MTNL accuses Tata Communications Ltd(TCL) of Rs 243.55 MM fake ILD charges

While reading the MTNL notes to accounts for 2009-10, Note 30 was really surprising. Companies have commercial disputes but taking it to this level is strange. The amount is small in comparison to the turnover/assets/profits of either company but reflects poorly on TCL's internal controls. This matter was not publicized and even the press has not captured it.To quote the note(emphasis added)
In respect of MS Delhi, a sum of Rs. 243.55 million payable to TCL for ILD charges for the period Oct- 09 to March-10 has not been paid due to heavy spurt in ILD traffic towards M/S TCL. On technical analysis it was found that these calls were made to some dubious and tiny destination. These destinations do not confirm to national numbering plan of the respective countries and are not approved destinations as per approved interconnect agreement. Further these calls has not got physically terminated to the destinations The observations were shared with M/S TCL. M/S TCL has also been advised that the balance which relates to fraudulent calls is not payable and accordingly no provision has been made in the books of accounts. However the above has been shown as part of contingent liability.
If other telcos start auditing their bills from TCL, are we looking at an earnings surprise sometime in the future?

Saturday, January 8, 2011

Companies contributing x% to the exchequer.

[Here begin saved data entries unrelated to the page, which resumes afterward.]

Definition getAdvancedCustomUpstreamPathPlaceholder (converter : json) : jsstr :=
  if is_str (Some converter) (js "openai_chat_completions_to_gemini_generate_content")
  then js "/v1beta/models/{model}:generateContent"
  else if is_str (Some converter) (js "openai_chat_completions_to_anthropic_messages")
  then js "/v1/messages"
  else if is_str (Some converter) (js "openai_responses_to_openai_chat_completions")
  then js "/v1/chat/completions"
  else js "/v1/chat/completions".

(** ** Converters and paths *)

Definition isAdvancedCustomConverter (value : json) : bool :=
  existsb (fun o => is_str (Some value) (opt_value o)) ADVANCED_CUSTOM_CONVERTER_OPTIONS.

Definition isConverterPathAllowed (incomingPath : jsstr) (converter : json) : bool :=
  let c := is_str (Some converter) in
  if c (js "none") then true
  else if c (js "anthropic_messages_to_openai_chat_completions")
  then str_eqb incomingPath (js "/v1/messages")
  else if c (js "openai_chat_completions_to_anthropic_messages")
          || c (js "openai_chat_completions_to_openai_responses")
          || c (js "openai_chat_completions_to_gemini_generate_content")
  then str_eqb incomingPath (js "/v1/chat/completions")
  else if c (js "openai_responses_to_openai_chat_completions")
  then str_eqb incomingPath (js "/v1/responses")
  else includes incomingPath (js ":generateContent")
       || includes incomingPath (js ":streamGenerateContent").

Definition getAdvancedCustomIncomingPathOptions (converter : json) : list SelectOption :=
  List.filter (fun o => isConverterPathAllowed (opt_value o) converter)
    ADVANCED_CUSTOM_INCOMING_PATH_OPTIONS.

Definition getDefaultAdvancedCustomIncomingPath (converter : json) : jsstr :=
  match getAdvancedCustomIncomingPathOptions converter with
  | o :: _ => str_or (opt_value o) (js "/v1/chat/completions")
  | [] => js "/v1/chat/completions"
  end.

Definition isAdvancedCustomIncomingPathAllowed (incomingPath : jsstr) (converter : json) : bool :=
  isConverterPathAllowed incomingPath converter.

Definition getAdvancedCustomConverterOptions (incomingPath : jsstr) : list SelectOption :=
  let normalizedIncomingPath := trim incomingPath in
  List.filter
    (fun o => str_eqb (opt_value o) (js "none")
              || isConverterPathAllowed normalizedIncomingPath (JStr (opt_value o)))
    ADVANCED_CUSTOM_CONVERTER_OPTIONS.

Definition getAdvancedCustomIncomingPathLabel (value : jsstr) : jsstr :=
  match find (fun o => str_eqb (opt_value o) value) ADVANCED_CUSTOM_INCOMING_PATH_OPTIONS with
  | Some o => str_or (opt_label o) value
  | None => value
  end.

(** ** Normalisation *)

Definition getAdvancedCustomRouteUpstreamPath (route : json) : outcome jsstr :=
  let! u := get (js "upstream_path") route in trim_value (or_else u (JStr [])).

(** A property that is [undefined] is not printed and not found, as one that
    is absent. *)
Definition opt_member (k : jsstr) (v : option json) : list (jsstr * json) :=
  match v with Some x => [(k, x)] | None => [] end.

Definition normalize_auth (auth : json) : json :=
  JObj (opt_member (js "type") (jfield (js "type") auth)
        ++ [(js "name", or_else (jfield (js "name") auth) (JStr []));
            (js "value", or_else (jfield (js "value") auth) (JStr []))]).

Definition normalizeAdvancedCustomRoute (route : json) : outcome json :=
  let! incoming := get (js "incoming_path") route in
  let! upstream := getAdvancedCustomRouteUpstreamPath route in
  let! converter := get (js "converter") route in
  let! auth := get (js "auth") route in
  Returns (JObj ([(js "incoming_path", or_else incoming (JStr []));
                  (js "upstream_path", JStr upstream);
                  (js "converter", or_else converter (JStr (js "none")))]
                 ++ match auth with
                    | Some a => if json_truthy a then [(js "auth", normalize_auth a)] else []
                    | None => []
                    end)).

Definition normalizeAdvancedCustomConfig (config : json) : outcome json :=
  let! advanced_routes := get (js "advanced_routes") config in
  let! routes := match advanced_routes with
                 | Some (JArr l) => omap_all normalizeAdvancedCustomRoute l
                 | _ => Returns []
                 end in
  Returns (config_of routes).

(** [config.advanced_routes || []] of a normalised configuration. *)
Definition routes_of (config : json) : list json :=
  match jfield (js "advanced_routes") config with Some (JArr l) => l | _ => [] end.

Definition parseAdvancedCustomConfig (value : option jsstr) : option json :=
  match value with
  | None => None
  | Some s =>
      if negb (truthy (trim s)) then None
      else match parse s with
           | Some (JObj l) =>
               match normalizeAdvancedCustomConfig (JObj l) with
               | Returns c => Some c
               | Throws _ => None
               end
           | _ => None
           end
  end.

Definition stringifyAdvancedCustomConfig (config : json) : outcome jsstr :=
  let! c := normalizeAdvancedCustomConfig config in Returns (stringify 2 0 c).

(** ** Validation *)

Definition validateRouteAuth (auth : option json) : outcome (option jsstr) :=
  match auth with
  | None => Returns None
  | Some a =>
      if negb (json_truthy a) then Returns None
      else
        let type := jfield (js "type") a in
        if is_str type (js "none") then Returns None
        else if negb (is_str type (js "header")) && negb (is_str type (js "query"))
        then Returns (Some (js "Auth type is invalid"))
        else
          let! name := optional_trim (jfield (js "name") a) in
          if negb (truthy name) then Returns (Some (js "Auth name is required"))
          else
            let! value := optional_trim (jfield (js "value") a) in
            if negb (truthy value) then Returns (Some (js "Auth value is required"))
            else Returns None
  end.

Section Url.
  (** [new URL(value)]: its host and protocol, [None] when it throws. *)
  Variable new_URL : jsstr -> option (jsstr * jsstr).

Definition isFullHttpURLOrAbsolutePath (value : jsstr) : bool :=
  if startsWith value (js "/") then negb (startsWith value (js "//"))
  else match new_URL value with
       | Some (host, protocol) =>
           truthy host && (str_eqb protocol (js "http:") || str_eqb protocol (js "https:"))
       | None => false
       end.

(** The checks of one route, up to the check against the paths seen so far:
    the error, or the route's path. *)
Definition validate_route (seenPaths : list jsstr) (route : json) : outcome (jsstr + jsstr) :=
  let! incoming := get (js "incoming_path") route in
  let! incomingPath := optional_trim incoming in
  let! upstreamPath := getAdvancedCustomRouteUpstreamPath route in
  let converter := or_else (jfield (js "converter") route) (JStr (js "none")) in
  if negb (truthy incomingPath) then Returns (inl (js "Incoming path is required"))
  else if negb (startsWith incomingPath (js "/")) then Returns (inl (js "Incoming path must start with /"))
  else if includes incomingPath (js "?") then Returns (inl (js "Incoming path must not include query"))
  else if existsb (str_eqb incomingPath) seenPaths then Returns (inl (js "Incoming path must be unique"))
  else if negb (truthy upstreamPath) then Returns (inl (js "Upstream path is required"))
  else if negb (isFullHttpURLOrAbsolutePath upstreamPath)
  then Returns (inl (js "Upstream path must be a full URL or a path starting with /"))
  else if negb (isAdvancedCustomConverter converter) then Returns (inl (js "Converter is not registered"))
  else if negb (isConverterPathAllowed incomingPath converter)
  then Returns (inl (js "Converter does not match incoming path"))
  else
    let! authError := validateRouteAuth (jfield (js "auth") route) in
    match authError with
    | Some e => Returns (inl e)
    | None => Returns (inr incomingPath)
    end.

Fixpoint validate_routes (index : nat) (seenPaths : list jsstr) (routes : list json)
    : outcome (option AdvancedCustomValidationError) :=
  match routes with
  | [] => Returns None
  | route :: rest =>
      let! r := validate_route seenPaths route in
      match r with
      | inl e => Returns (Some (mkError e (Some index)))
      | inr incomingPath => validate_routes (S index) (sadd incomingPath seenPaths) rest
      end
  end.

Definition validateAdvancedCustomConfig (config : json) : outcome (option AdvancedCustomValidationError) :=
  if negb (json_truthy config)
  then Returns (Some (mkError (js "Advanced custom configuration is required") None))
  else
    let! normalized := normalizeAdvancedCustomConfig config in
    match routes_of normalized with
    | [] => Returns (Some (mkError (js "Advanced custom configuration requires at least one route") None))
    | routes => validate_routes 0 [] routes
    end.

Definition advancedCustomConfigUsesRelativeUpstreamPath (config : json) : outcome bool :=
  if negb (json_truthy config) then Returns false
  else
    let! normalized := normalizeAdvancedCustomConfig config in
    let! paths := omap_all getAdvancedCustomRouteUpstreamPath (routes_of normalized) in
    Returns (existsb (fun p => startsWith p (js "/")) paths).

(** ** Summary *)

Definition getAdvancedCustomRouteSummaryLabel (route : json) : outcome (option jsstr) :=
  let! incoming := get (js "incoming_path") route in
  let! incomingPath := optional_trim incoming in
  if negb (truthy incomingPath) then Returns None
  else Returns (Some match mget incomingPath ADVANCED_CUSTOM_ROUTE_SUMMARY_LABELS with
                     | Some l => str_or l (getAdvancedCustomIncomingPathLabel incomingPath)
                     | None => getAdvancedCustomIncomingPathLabel incomingPath
                     end).

Record AdvancedCustomStats := mkStats {
  routeCount : nat; valid : bool; routeTypeLabels : list jsstr
}.

Definition getAdvancedCustomStats (value : option jsstr) : outcome AdvancedCustomStats :=
  match parseAdvancedCustomConfig value with
  | None => Returns (mkStats 0 false [])
  | Some config =>
      let! normalized := normalizeAdvancedCustomConfig config in
      let routes := routes_of normalized in
      let! labels := omap_all getAdvancedCustomRouteSummaryLabel routes in
      let! error := validateAdvancedCustomConfig normalized in
      Returns (mkStats (length routes) (match error with None => true | Some _ => false end)
                 (uniq (List.filter truthy (omap id labels))))
  end.

End Url.

(** ** Authentication of a route *)

Definition getAdvancedCustomAuthMode (route : json) : json :=
  or_else (match jfield (js "auth") route with Some a => jfield (js "type") a | None => None end)
    (JStr (js "default")).

Definition buildAdvancedCustomAuth (mode : jsstr) (previousAuth : option json) : option json :=
  let prev k := match previousAuth with Some a => jfield k a | None => None end in
  if str_eqb mode (js "default") then None
  else if str_eqb mode (js "none") then Some (JObj [(js "type", JStr (js "none"))])
  else if str_eqb mode (js "header") then
    Some (JObj [(js "type", JStr (js "header"));
                (js "name", or_else (prev (js "name")) (JStr (js "Authorization")));
                (js "value", or_else (prev (js "value")) (JStr (js "Bearer {api_key}")))])
  else
    Some (JObj [(js "type", JStr (js "query"));
                (js "name", or_else (prev (js "name")) (JStr (js "api_key")));
                (js "value", or_else (prev (js "value")) (JStr (js "{api_key}")))]).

An Indian blue chip company proudly totals its tax payments(excise, service tax, customs duty, sales tax) and proudly claims to have contributed a not-so-small chunk of India's GDP. This claim is ironic considering that it was once India's major zero tax company. A blockbuster film and a book not available in India, have accused the company of evading taxes during the 80's. Still, the claim per se is questionable. It is the end consumer who pays indirect taxes. The producer only remits the taxes to the Govt. If there is any measure, it should be
  • Direct taxes paid(income tax/wealth tax etc)
  • Net Indirect tax paid in cash(this would reflect net value addition)
But then, no one reports these things except in the cash flow

Friday, January 7, 2011

The (ab)use of procedure to serve vested interests

Recently, the TOI reported that the Central Government(GOI) had cancelled the proposed All India common medical entrance exam. And why? Because MCI had not taken prior approval as required by the MCI Act 1956. Such a lapse could well have been condoned post facto but despite an expert body(MCI) proposing and the Supreme Court approving, the GOI decided to scrap the notification itself.

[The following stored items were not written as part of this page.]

(* ===== verification/PlansProps.v ===== *)
(** * Which plans the pricing page shows

    The cards that are shown, against the records of the server: the four
    coding plans in their order when the server has them all, and otherwise
    the first records as they come. *)

From S2P Require Import Prelude JsStr JsNum JsArray JsJson Topup Plans.
From Stdlib Require Import Sorting.Sorted.
From stdpp Require Import sorting.

(** ** Ranks *)

(** The coding plans, in the order they are shown. *)
Definition presets : list Variant := [payg; pro; max_plan; ultra].

Definition place (v : option Variant) : Z :=
  match v with
  | Some payg => 0 | Some pro => 1 | Some max_plan => 2 | Some ultra => 3
  | _ => 2 ^ 53 - 1
  end.

Lemma rank_order a b :
  cmp_le (fun a b => nsub (getCodingPlanRank a) (getCodingPlanRank b)) a b
  = Z.leb (place (variant a)) (place (variant b)).
Proof.
  unfold cmp_le, getCodingPlanRank.
  destruct (variant a) as [[]|], (variant b) as [[]|]; reflexivity.
Qed.

Lemma is_coding_variant card : is_coding_plan card = true <-> exists v, v ∈ presets /\ variant card = Some v.
Proof.
  unfold is_coding_plan, presets. split.
  - destruct (variant card) as [v|]; [|done]. intros H. exists v. split; [|done]. by destruct v; repeat constructor.
  - intros (v & Hv & ->). destruct v; [done..|]. by apply list_elem_of_In in Hv; cbn in Hv; intuition.
Qed.

(** ** The coding plans of a list of cards *)

Lemma coding_plans_perm cards : coding_plans cards ≡ₚ List.filter is_coding_plan cards.
Proof. symmetry. apply sort_with_perm. Qed.

Lemma coding_plans_In card cards : In card (coding_plans cards) <-> In card cards /\ is_coding_plan card = true.
Proof.
  rewrite <- filter_In. split; intros H; [eapply Permutation_in; [apply coding_plans_perm|done]|].
  eapply Permutation_in; [symmetry; apply coding_plans_perm|done].
Qed.

Lemma coding_plans_sorted cards :
  StronglySorted (fun a b => (place (variant a) <= place (variant b))%Z) (coding_plans cards).
Proof.
  apply Sorted_StronglySorted; [intros a b c; lia|].
  eapply Sorted_ind with (P := fun l => Sorted (fun a b => (place (variant a) <= place (variant b))%Z) l);
    [constructor| |apply isort_sorted].
  - intros a l _ IH Hhd. constructor; [done|]. destruct Hhd as [|b l Hab]; constructor.
    rewrite rank_order in Hab. by apply Z.leb_le.
  - intros a b. rewrite !rank_order. rewrite Z.leb_gt, Z.leb_le. lia.
Qed.

(** Four different coding plans are all of them. *)
Lemma four_variants cards :
  Nat.leb 4 (length (uniq (map variant (coding_plans cards)))) = true
  <-> forall v, v ∈ presets -> exists card, In card cards /\ variant card = Some v.
Proof.
  rewrite Nat.leb_le.
  assert (forall o, In o (uniq (map variant (coding_plans cards))) <->
            exists v, v ∈ presets /\ o = Some v /\ exists card, In card cards /\ variant card = Some v) as Hin.
  { intros o. rewrite uniq_In, in_map_iff. setoid_rewrite coding_plans_In. setoid_rewrite is_coding_variant. split.
    - intros (card & <- & Hc & v & Hv & E). exists v. rewrite E. eauto.
    - intros (v & Hv & -> & card & Hc & E). exists card. eauto 6. }
  split.
  - intros Hlen v Hv.
    assert (incl (map Some presets) (uniq (map variant (coding_plans cards)))) as Hincl.
    { apply NoDup_length_incl; [apply NoDup_ListNoDup, uniq_NoDup|done|].
      intros o Ho. apply Hin in Ho as (w & Hw & -> & _). by apply in_map, list_elem_of_In. }
    destruct (proj1 (Hin (Some v))) as (w & _ & [= <-] & H); [|done].
    apply Hincl. by apply in_map, list_elem_of_In.
  - intros Hall. change 4 with (length (map Some presets)).
    apply NoDup_incl_length; [by repeat constructor; cbn; intuition|].
    intros o Ho. apply in_map_iff in Ho as (v & <- & Hv). apply list_elem_of_In in Hv.
    apply Hin. exists v. repeat split; [done|]. by apply Hall.
Qed.

(** ** The cards of the records *)

Section Shown.
  Variable toLowerCase toUpperCase : jsstr -> jsstr.
  Variable currencyFormat : jsstr -> Z -> num -> option jsstr.

Abbreviation preset_ := (getCodingPlanPreset toLowerCase).
Abbreviation card_ := (subscriptionPlanToPricePlan toLowerCase toUpperCase currencyFormat).
Abbreviation cards_ := (price_plans toLowerCase toUpperCase currencyFormat).
Abbreviation shown_ := (recordsToPricePlans toLowerCase toUpperCase currencyFormat).

(** What the title of a record makes of it. *)
Definition plan_kind (r : SubscriptionPlan) : Variant := default default_plan (preset_variant <$> preset_ (title r)).

Lemma card_variant r i st : variant (card_ r i st) = Some (plan_kind r).
Proof. reflexivity. Qed.

Lemma cards_In card records st :
  In card (cards_ records st) <-> exists i r, records !! i = Some r /\ card = card_ r i st.
Proof. apply in_imap. Qed.

Lemma cards_variants records st : map variant (cards_ records st) = map (Some ∘ plan_kind) records.
Proof.
  unfold price_plans. apply list_eq. intros i.
  rewrite !list_lookup_fmap, list_lookup_imap. by destruct (records !! i).
Qed.

Lemma some_card records st v :
  (exists card, In card (cards_ records st) /\ variant card = Some v)
  <-> exists r, In r records /\ plan_kind r = v.
Proof.
  split.
  - intros (card & (i & r & Hr & ->)%cards_In & [= <-]). exists r. split; [|done].
    by eapply list_elem_of_In, list_elem_of_lookup_2.
  - intros (r & Hr & <-). apply list_elem_of_In, list_elem_of_lookup in Hr as (i & Hi).
    exists (card_ r i st). split; [|done]. apply cards_In. eauto.
Qed.

Lemma shown_from_record card records st :
  In card (shown_ records st) -> exists i r, records !! i = Some r /\ card = card_ r i st.
Proof.
  unfold recordsToPricePlans. cbv zeta. intros H. apply cards_In.
  assert (forall l, In card (take MAX_VISIBLE_SUBSCRIPTION_PLANS l) -> In card l) as Htake.
  { intros l Hl. rewrite <- (take_drop MAX_VISIBLE_SUBSCRIPTION_PLANS l). apply in_app_iff. by left. }
  case_match; apply Htake in H; [by apply coding_plans_In in H as [? _]|done].
Qed.

Lemma shown_cases records st :
  (shown_ records st = take 4 (coding_plans (cards_ records st))
   /\ forall v, v ∈ presets -> exists r, In r records /\ plan_kind r = v)
  \/ (shown_ records st = take 4 (cards_ records st)
      /\ exists v, v ∈ presets /\ forall r, In r records -> plan_kind r <> v).
Proof.
  unfold recordsToPricePlans, MAX_VISIBLE_SUBSCRIPTION_PLANS. cbv zeta.
  destruct (Nat.leb 4 _) eqn:E.
  - left. split; [done|]. intros v Hv. apply (some_card _ st). revert v Hv. by apply four_variants.
  - right. split; [done|].
    destruct (decide (Exists (fun v => Forall (fun r => plan_kind r <> v) records) presets)) as [H|H].
    + apply Exists_exists in H as (v & Hv & Hall). exists v. split; [done|].
      rewrite Forall_forall in Hall. intros r Hr. by apply Hall, list_elem_of_In.
    + exfalso. rewrite (proj2 (four_variants _)) in E; [done|]. intros v Hv. apply some_card.
      apply not_Exists_Forall in H; [|intros w; apply _]. rewrite Forall_forall in H. specialize (H v Hv). cbn in H.
      apply not_Forall_Exists in H; [|intros r; apply _]. apply Exists_exists in H as (r & Hr & Hk). exists r.
      split; [by apply list_elem_of_In|]. by apply dec_stable in Hk.
Qed.

(** ** What is shown *)

Lemma sorted_map {A B} (f : A -> B) (R : B -> B -> Prop) l :
  StronglySorted (fun a b => R (f a) (f b)) l -> StronglySorted R (map f l).
Proof. induction 1 as [|a l _ IH Hall]; cbn; constructor; [done|]. by apply Forall_map. Qed.

Lemma sorted_split {A} (R : A -> A -> Prop) l1 l2 a b :
  StronglySorted R (l1 ++ l2) -> In a l1 -> In b l2 -> R a b.
Proof.
  induction l1 as [|x l1 IH]; [done|]. cbn. inversion 1 as [|? ? Hs Hall]. subst.
  rewrite List.Forall_forall in Hall. intros [->|Ha] Hb; [|by apply IH]. apply Hall, in_app_iff. by right.
Qed.

Definition is_preset (v : Variant) : bool := bool_decide (v ∈ presets).

Lemma coding_kinds records st :
  map variant (List.filter is_coding_plan (cards_ records st))
  = map Some (List.filter is_preset (map plan_kind records)).
Proof.
  assert (forall cards ks, map variant cards = map Some ks ->
            map variant (List.filter is_coding_plan cards) = map Some (List.filter is_preset ks)) as H.
  { intros cards. induction cards as [|c l IH]; intros [|k ks]; [done..|]. cbn [map List.filter].
    intros [= Hc Hl]. specialize (IH ks Hl). unfold is_coding_plan at 1. rewrite Hc.
    destruct k; cbn [is_preset]; cbn; rewrite ?IH, ?Hc; done. }
  apply H. rewrite cards_variants, map_map. done.
Qed.

Lemma coding_kinds_sorted records st ks :
  List.filter is_preset (map plan_kind records) ≡ₚ ks ->
  StronglySorted (fun a b => (place (Some a) <= place (Some b))%Z) ks -> NoDup (map place (map Some ks)) ->
  map variant (coding_plans (cards_ records st)) = map Some ks.
Proof.
  intros Hp Hs Hn. eapply (StronglySorted_unique_strong (fun a b => (place a <= place b)%Z)).
  - intros a b Ha Hb Hab Hba. apply list_elem_of_In in Hb.
    assert (In a (map Some ks)) as Ha'.
    { eapply Permutation_in; [|by apply list_elem_of_In]. rewrite <- Hp, <- (coding_kinds records st).
      apply Permutation_map, coding_plans_perm. }
    assert (place a = place b) as E by lia.
    clear -Hn Ha' Hb E. induction (map Some ks) as [|x l IH]; [done|].
    cbn in Hn. apply NoDup_cons in Hn as [Hx Hn]. destruct Ha' as [->|Ha], Hb as [->|Hb]; [done| | |by apply IH].
    + exfalso. apply Hx. rewrite E. by apply list_elem_of_In, in_map.
    + exfalso. apply Hx. rewrite <- E. by apply list_elem_of_In, in_map.
  - apply sorted_map, coding_plans_sorted.
  - by apply sorted_map.
  - rewrite <- Hp, <- (coding_kinds records st). apply Permutation_map, coding_plans_perm.
Qed.

Lemma presets_sorted : StronglySorted (fun a b => (place (Some a) <= place (Some b))%Z) presets.
Proof. by repeat constructor. Qed.

Lemma presets_apart : NoDup (map place (map Some presets)).
Proof. apply (bool_decide_unpack _). by vm_compute. Qed.

(** The pricing page shows at most four cards, each made from a record of
    the server.  If some kind of coding plan is missing these are the first
    records as they come; if none is, they are coding plans in the order of
    their kinds, none of a higher kind than one left out; and if every kind
    occurs once they are one of each, whatever the order of the records. *)
Theorem shown_plans_exact records st :
  let shown := shown_ records st in
  let kinds := List.filter is_preset (map plan_kind records) in
  length shown <= 4
  /\ (forall card, In card shown -> exists i r, records !! i = Some r /\ card = card_ r i st)
  /\ (shown = take 4 (cards_ records st)
      \/ (forall v, v ∈ presets -> v ∈ kinds)
         /\ StronglySorted (fun a b => (place (variant a) <= place (variant b))%Z) shown
         /\ (forall card, In card shown -> is_coding_plan card = true)
         /\ (forall a b, In a shown -> In b (cards_ records st) -> is_coding_plan b = true -> ~ In b shown ->
               (place (variant a) <= place (variant b))%Z))
  /\ (kinds ≡ₚ presets -> map variant shown = map Some presets).
Proof.
  cbv zeta. destruct (shown_cases records st) as [[E Hall]|[E (v & Hv & Hmiss)]].
  - pose proof (coding_plans_sorted (cards_ records st)) as Hsort.
    rewrite <- (take_drop 4 (coding_plans (cards_ records st))) in Hsort. rewrite <- E in Hsort.
    assert (forall card, In card (shown_ records st) -> In card (coding_plans (cards_ records st))) as Hsub.
    { intros card. rewrite E. intros H. rewrite <- (take_drop 4 (coding_plans _)). apply in_app_iff. by left. }
    split; [rewrite E, length_take; lia|]. split; [by intros card; apply shown_from_record|]. split; [right|].
    + split; [|split; [|split]].
      * intros v Hv. destruct (Hall v Hv) as (r & Hr & <-). apply list_elem_of_In, filter_In.
        split; [by apply in_map|by apply bool_decide_eq_true].
      * by eapply StronglySorted_app_1_l.
      * intros card Hc. by apply Hsub, coding_plans_In in Hc as [_ ?].
      * intros a b Ha Hb Hcode Hnot. eapply (sorted_split _ _ _ a b Hsort); [done|].
        assert (In b (coding_plans (cards_ records st))) as Hin by (by apply coding_plans_In).
        rewrite <- (take_drop 4 (coding_plans _)), <- E in Hin. by apply in_app_iff in Hin as [?|?].
    + intros Hk. rewrite E, <- firstn_map, (coding_kinds_sorted _ _ _ Hk); [done|apply presets_sorted|apply presets_apart].
  - split; [rewrite E, length_take; lia|]. split; [by intros card; apply shown_from_record|]. split; [by left|].
    intros Hk. exfalso.
    assert (In v (List.filter is_preset (map plan_kind records))) as Hin.
    { eapply Permutation_in; [symmetry; apply Hk|by apply list_elem_of_In]. }
    apply filter_In in Hin as [(r & Hr & Hin)%in_map_iff _]. by apply (Hmiss r).
Qed.

(** Every feature of a card has its translation. *)
Theorem features_paired r i st : length (featuresZh (card_ r i st)) = length (featuresEn (card_ r i st)).
Proof.
  unfold subscriptionPlanToPricePlan. cbv zeta. cbn [featuresZh featuresEn].
  destruct (preset_ (title r)) as [p|] eqn:E; cbn [fmap option_fmap option_map default].
  - unfold getCodingPlanPreset in E. cbv zeta in E. repeat simp_if_in E; try done; by injection E as <-.
  - rewrite !length_app. cbn [length]. apply (f_equal (Nat.add 4)).
    destruct (ngt _ zero), (truthy (trim (or_text (upgrade_group r) []))) eqn:Eu; reflexivity.
Qed.

(** A coding plan is priced by the month, whatever its period. *)
Lemma coding_suffix r i st :
  is_Some (preset_ (title r)) -> suffixEn (card_ r i st) = js "mo".
Proof. intros [p E]. unfold subscriptionPlanToPricePlan. cbv zeta. cbn [suffixEn]. by rewrite E. Qed.

End Shown.

(** ** Concrete plans *)

(** [s.toLowerCase()] on ASCII titles, and the same the other way. *)
Definition ascii_lower : jsstr -> jsstr := map (fun c => if ((65 <=? c) && (c <=? 90))%N then (c + 32)%N else c).
Definition ascii_upper : jsstr -> jsstr := map (fun c => if ((97 <=? c) && (c <=? 122))%N then (c - 32)%N else c).

Definition sample_plan (id : Z) (title : jsstr) (unit : jsstr) : SubscriptionPlan :=
  mkPlan (num_of_Z id) title None (num_of_Z 20) None (Some unit) None None (Some (num_of_Z 12500000)) None None None
    None None None (Some (num_of_Z 1)) None.

Abbreviation sample_shown records := (recordsToPricePlans ascii_lower ascii_upper (fun _ _ _ => None) records None).

(** The four kinds in any order are shown in their order. *)
Example shown_in_order :
  map variant (sample_shown
    [ sample_plan 1 (js "AI Coding Ultra") (js "month"); sample_plan 2 (js "Team") (js "month");
      sample_plan 3 (js "AI Coding Pro") (js "month"); sample_plan 4 (js "AI Coding Token pack") (js "month");
      sample_plan 5 (js "AI Coding Max") (js "month") ])
  = map Some presets.
Proof. vm_compute. reflexivity. Qed.

(** A second plan of one kind takes the place of the highest kind, which is no
    longer shown. *)
Example second_payg_hides_ultra :
  map variant (sample_shown
    [ sample_plan 1 (js "AI Coding PAYG") (js "month"); sample_plan 2 (js "AI Coding Pro") (js "month");
      sample_plan 3 (js "AI Coding Max") (js "month"); sample_plan 4 (js "AI Coding Ultra") (js "month");
      sample_plan 5 (js "AI Coding PAYG large") (js "month") ])
  = map Some [payg; payg; pro; max_plan].
Proof. vm_compute. reflexivity. Qed.

(** A coding plan of a year is priced by the month. *)
Example yearly_plan_per_month :
  let card := subscriptionPlanToPricePlan ascii_lower ascii_upper (fun _ _ _ => None)
                (sample_plan 1 (js "AI Coding Pro") (js "year")) 0 None in
  suffixEn card = js "mo" /\ periodLabelEn card = js "1 year" /\ saveEn card = js "Save 20%".
Proof. vm_compute. repeat split. Qed.

(** The kinds are found anywhere in a title. *)
Example promo_read_as_pro :
  preset_variant <$> getCodingPlanPreset ascii_lower (js "AI Coding PAYG promotion") = Some pro.
Proof. vm_compute. reflexivity. Qed.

Surely, prior approval clause was meant to curb arbitrary/hasty action by autonomous bodies/regulators. But not granting approval in such cases amounts to misuse of the law.

Section 19 of the Prevention of Corruption Act 1988 provides for 'previous sanction' before a Government servant can be prosecuted for corruption. Needless to say, the number of approvals are few and difficult under this  Act also. Delay is the best weapon in the hands of the corrupt.